How many of us SAFE enthusiast have downloaded and played with FREEnet? What did we like, what didn’t we like? Why do we think SAFE will be different? Chances are good that FREEnet did what they did for good reason, and if there is something that we don’t like it FREEnet, we need to make sure it is engineered around in SAFE…
There are a lot of discussions like DNS where things seem to be pretty up in the air, (or kinda left out for the market to solve later) Other projects may have come to various conclusions that might be helpful for SAFE…
As an aside, I plan on forking safe_dns and refactoring it to use the Petname System as described here - allowing multiple DNS systems to be built on top and chosen to be added or ignored by the user. But that’s still just a proposal and not set in stone.
I am very interested to follow this thread, as learning from past experience is one of the highest forms of learning.
I think the glaringly obvious thing for me is that (AFAIK), in order to have a true ‘darknet’ mode in Freenet, you need to be able to ‘trust’ another node. That is, you need to know exactly who you are communicating with to ensure that they aren’t law enforcement or another bad actor.
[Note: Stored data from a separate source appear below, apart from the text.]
(* ===== verification/GoLib.v ===== *)
(** * The Go standard library the modelled code uses

    The functions of [strings], [bytes], [strconv] and [unicode/utf8] that the
    modelled files call, on byte strings.  They are the language's library, not
    code of the repository.

    Case mapping of a string that has a byte >= 0x80 needs the Unicode case
    tables: they are the fields of the class [UnicodeTables] (Go takes the same
    two paths: an ASCII string never reaches the tables). *)
From S2P Require Import Prelude.

(** ** Bytes *)
Definition bz (c : ascii) : Z := Z.of_N (N_of_ascii c).
Definition byte_of (z : Z) : ascii := ascii_of_N (Z.to_N z).

Lemma bz_range c : 0 <= bz c < 256.
Proof.
  unfold bz. pose proof (N_ascii_bounded c). lia.
Qed.

Lemma byte_of_bz c : byte_of (bz c) = c.
Proof. unfold byte_of, bz. rewrite N2Z.id. apply ascii_N_embedding. Qed.

Lemma bz_byte_of z : 0 <= z < 256 -> bz (byte_of z) = z.
Proof.
  intros H. unfold bz, byte_of. rewrite N_ascii_embedding by lia. lia.
Qed.

Lemma bz_inj c d : bz c = bz d -> c = d.
Proof. intros H. by rewrite <-(byte_of_bz c), H, byte_of_bz. Qed.

Definition is_ascii (c : ascii) : bool := bz c <? 128.
Definition isASCII (s : gostring) : bool := forallb is_ascii s.

Definition ascii_lower (c : ascii) : ascii :=
  if (65 <=? bz c) && (bz c <=? 90) then byte_of (bz c + 32) else c.
Definition ascii_upper (c : ascii) : ascii :=
  if (97 <=? bz c) && (bz c <=? 122) then byte_of (bz c - 32) else c.

Definition in_range (lo hi : Z) (c : ascii) : bool := (lo <=? bz c) && (bz c <=? hi).
Definition is_digit (c : ascii) : bool := in_range 48 57 c.

(** ** unicode/utf8 *)
Definition rune_error : Z := 65533.  (* U+FFFD *)

Definition cont (c : ascii) : bool := in_range 128 191 c.
Definition low6 (c : ascii) : Z := Z.land (bz c) 63.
If it works the way I understand it, then every leaf of a ‘trusted node tree’ is exposed to potential law enforcement or NSA hijacking.
SAFE doesn’t work that way. No trust is required; the system self heals and punishes bad node behaviour.
The second issue for me is the speed. I think that SAFE will be faster, and this is based purely on @dirvine 's assertions that we may see ‘faster than disk access’ comms. Freenet is woefully slow compared to the general internet (I speak from experience). We still have to see how SAFE goes on this issue, though.
A lesson we could learn from Freenet is the appearance of child pornography. I’m no advocate of censorship, and will argue against any kind of infrastructure-level limiting of the type of information that appears on the network. But the fact is, it’s actually quite difficult to access Freenet (at least through Frost), without coming across people asking about child porn and informing each other how to get it. It’s ok for me, I can ignore it. But I wouldn’t allow my children to use it; it’s not a SAFE environment. And even though you still need to follow their links to find the boards that contain child porn, kids may get curious, and then potentially fall prey to these people themselves. The future internet must be configurable (by parents) to be SAFE for kids.
I think the solution to this is built into SAFE, at least potentially. The app-focused approach should allow app devs to be able to screen out this sort of thing, effectively removing it from system-wide visibility. It’ll still be there, but it will be hard(er) for children to come across it by accident. We shouldn’t ‘police’ everything, but I think app devs will be able to mitigate this kind of thing quite easily.